One of the biggest challenges in treating cancer is that the cells making up a tumor – say a breast or lung tumor – are enormously diverse, or heterogeneous. This tumor heterogeneity can be both genetic, meaning the DNA in the tumor cells differs from one cell to the next, and epigenetic, meaning that the DNA is the same but different genes are turned on or off from one cell to another.
Scientists are investigating what factors control cellular diversity in tumors and how such diversity can be lessened to make treatments more effective. In a new report, they say higher cell-to-cell variability in estrogen receptor-positive (ER-positive) breast cancer is associated with resistance to hormone-blocking drugs, such as tamoxifen and fulvestrant.

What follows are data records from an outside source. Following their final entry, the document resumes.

(* ===== verification/Contracts.v ===== *)
(** * Game contracts and content

    The data of [game/contracts.ts] and the rules of [game/content.ts]: one
    record per interface, one constructor per member of a tagged union.  All
    numbers of the game are integral and are kept as [Z]; [Kernel] shows that
    a run never leaves the safe-integer range. *)
From S2P Require Import Prelude.
Set Default Goal Selector "!".

(** An axis is a number; [isAxis] of the kernel tests membership in -1, 0, 1. *)
Record InputFrame := mkInputFrame {
  input_tick : Z;
  horizontal : Z;
  vertical : Z;
}.

Record PlayerState := mkPlayer {
  player_id : jsstr;
  player_x : Z;
  player_y : Z;
  player_hp : Z;
  player_maxHp : Z;
}.

Record EnemyState := mkEnemy {
  enemy_id : jsstr;
  enemy_x : Z;
  enemy_y : Z;
  enemy_hp : Z;
  enemy_maxHp : Z;
}.

Record TelegraphState := mkTelegraph {
  telegraph_id : jsstr;
  telegraph_x : Z;
  telegraph_y : Z;
  radius : Z;
  startTick : Z;
  resolveTick : Z;
  damage : Z;
}.

Inductive ItemRarity := common | magic | rare | legendary.

(** The six fields an authority receipt binds to an item: the [verified]
    member of [ItemAuditState], the [allowed] member of [ListingEligibility]. *)
Record VerifiedAudit := mkVerifiedAudit {
  va_authorityReceiptId : jsstr;
  va_ownerPublicKey : jsstr;
  va_ownerVersion : Z;
  va_ownerHeadId : jsstr;
  va_checkpointDigest : jsstr;
  va_inventoryEpoch : Z;
}.

Inductive ItemAuditState :=
| provisional
| verified (a : VerifiedAudit).

Record InventoryItem := mkItem {
  assetId : jsstr;
  ownerId : jsstr;
  itemType : jsstr;
  rarity : ItemRarity;
  power : Z;
  sourceEnemyId : jsstr;
  killTick : Z;
  dropIndex : Z;
  audit : ItemAuditState;
}.

Record GroundDrop := mkDrop {
  drop_id : jsstr;
  drop_x : Z;
  drop_y : Z;
  drop_item : InventoryItem;
}.

Record GameState := mkGame {
  seed : Z;
  tick : Z;
  player : PlayerState;
  enemies : list EnemyState;
  telegraphs : list TelegraphState;
  drops : list GroundDrop;
  inventory : list InventoryItem;
}.

Inductive TelegraphOutcome := hit | dodged.

Inductive StepEffect :=
| auto_attack (enemyId : jsstr) (dmg : Z) (at_tick : Z)
| enemy_killed (enemyId : jsstr) (at_tick : Z)
| item_dropped (drop : GroundDrop) (at_tick : Z)
| item_picked_up (asset : jsstr) (at_tick : Z)
| telegraph_resolved (telegraphId : jsstr) (outcome : TelegraphOutcome) (at_tick : Z).

Inductive AdvanceReason := tick_mismatch | invalid_axis.
Definition AdvanceGameResult := result (GameState * list StepEffect) AdvanceReason.

Record ItemVerificationReceipt := mkReceipt {
  r_authorityReceiptId : jsstr;
  r_assetId : jsstr;
  r_ownerId : jsstr;
  r_ownerPublicKey : jsstr;
  r_ownerVersion : Z;
  r_ownerHeadId : jsstr;
  r_checkpointDigest : jsstr;
  r_inventoryEpoch : Z;
}.

Inductive ApplyReason :=
| invalid_receipt | unknown_asset | owner_mismatch | verification_conflict.
Definition ApplyItemVerificationResult := result GameState ApplyReason.

(** [None] is [{ allowed: false, reason: "awaiting_checkpoint" }]. *)
Definition ListingEligibility := option VerifiedAudit.

(** ** Content *)

Record GameRules := mkRules {
  worldWidth : Z;
  worldHeight : Z;
  playerRadius : Z;
  enemyRadius : Z;
  pickupRadius : Z;
  axisMove : Z;
  diagonalMove : Z;
  enemyMove : Z;
  autoAttackInterval : Z;
  autoAttackRange : Z;
  autoAttackDamage : Z;
}.

Definition DEFAULT_GAME_RULES : GameRules := {|
  worldWidth := 1280;
  worldHeight := 720;
  playerRadius := 14;
  enemyRadius := 16;
  pickupRadius := 24;
  axisMove := 6;
  diagonalMove := 4;
  enemyMove := 2;
  autoAttackInterval := 15;
  autoAttackRange := 190;
  autoAttackDamage := 30;
|}.

Definition ITEM_TYPES : list jsstr :=
  [js "ember-blade"; js "storm-ring"; js "bone-charm"; js "void-boots"].

(** ** Decidable equality *)

#[export] Instance InputFrame_eq_dec : EqDecision InputFrame.
Proof. solve_decision. Defined.
#[export] Instance PlayerState_eq_dec : EqDecision PlayerState.
Proof. solve_decision. Defined.
#[export] Instance EnemyState_eq_dec : EqDecision EnemyState.
Proof. solve_decision. Defined.
#[export] Instance TelegraphState_eq_dec : EqDecision TelegraphState.
Proof. solve_decision. Defined.
#[export] Instance ItemRarity_eq_dec : EqDecision ItemRarity.
Proof. solve_decision. Defined.
#[export] Instance VerifiedAudit_eq_dec : EqDecision VerifiedAudit.
Proof. solve_decision. Defined.
#[export] Instance ItemAuditState_eq_dec : EqDecision ItemAuditState.
Proof. solve_decision. Defined.
#[export] Instance InventoryItem_eq_dec : EqDecision InventoryItem.
Proof. solve_decision. Defined.
#[export] Instance GroundDrop_eq_dec : EqDecision GroundDrop.
Proof. solve_decision. Defined.
#[export] Instance GameState_eq_dec : EqDecision GameState.
Proof. solve_decision. Defined.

Led by Dana-Farber researchers Kornelia Polyak, MD, PhD, and Franziska Michor, PhD, the researchers demonstrated a link between KDM5B, a gene involved in epigenetic regulation, and cellular heterogeneity of breast cancer cells. Polyak and Michor are corresponding authors of the report in Cancer Cell.
They previously reported that KDM5B is often overexpressed in ER-positive breast cancers and is associated with shorter disease-free survival in breast cancer patients treated with hormonal therapy. Working with a laboratory estrogen-dependent breast cancer cell line, the scientists knocked out the KDM5B gene (and also the KDM5A gene) and found that the cancer cells were now more sensitive to fulvestrant, an estrogen-blocking breast cancer drug. Similarly, they showed that a drug that inhibits KDM5B increased the breast cancer cells’ sensitivity to fulvestrant.
The investigators then asked, if inhibiting KDM5B reduces the cancer cells’ resistance to hormonal treatment, could it be that it does so by decreasing the diversity of the breast cancer cells? By analyzing the RNA content of hundreds of single cancer cells before and after treatment with the KDM5B inhibitor, the scientists found exactly that – the cell-to-cell heterogeneity of the cancer cell population was reduced. Importantly, in both primary and metastatic ER+ breast tumors higher expression of KDM5B is associated with higher transcriptional (epigenetic) heterogeneity and worse outcome. Interestingly, transcriptional heterogeneity was independent of genetic diversity. These data imply that transcriptional heterogeneity may be an independent predictor of therapeutic resistance and decreasing it would decrease the risk of disease recurrence.
“These results provide strong experimental data to support our hypothesis that KDM5B [is a] key regulator of cellular transcriptomic heterogeneity, and decrease therapeutic resistance via this function,” they said.
First authors of the report are Kunhiko Hinohara, PhD, and Hua-Jun Wu, PhD.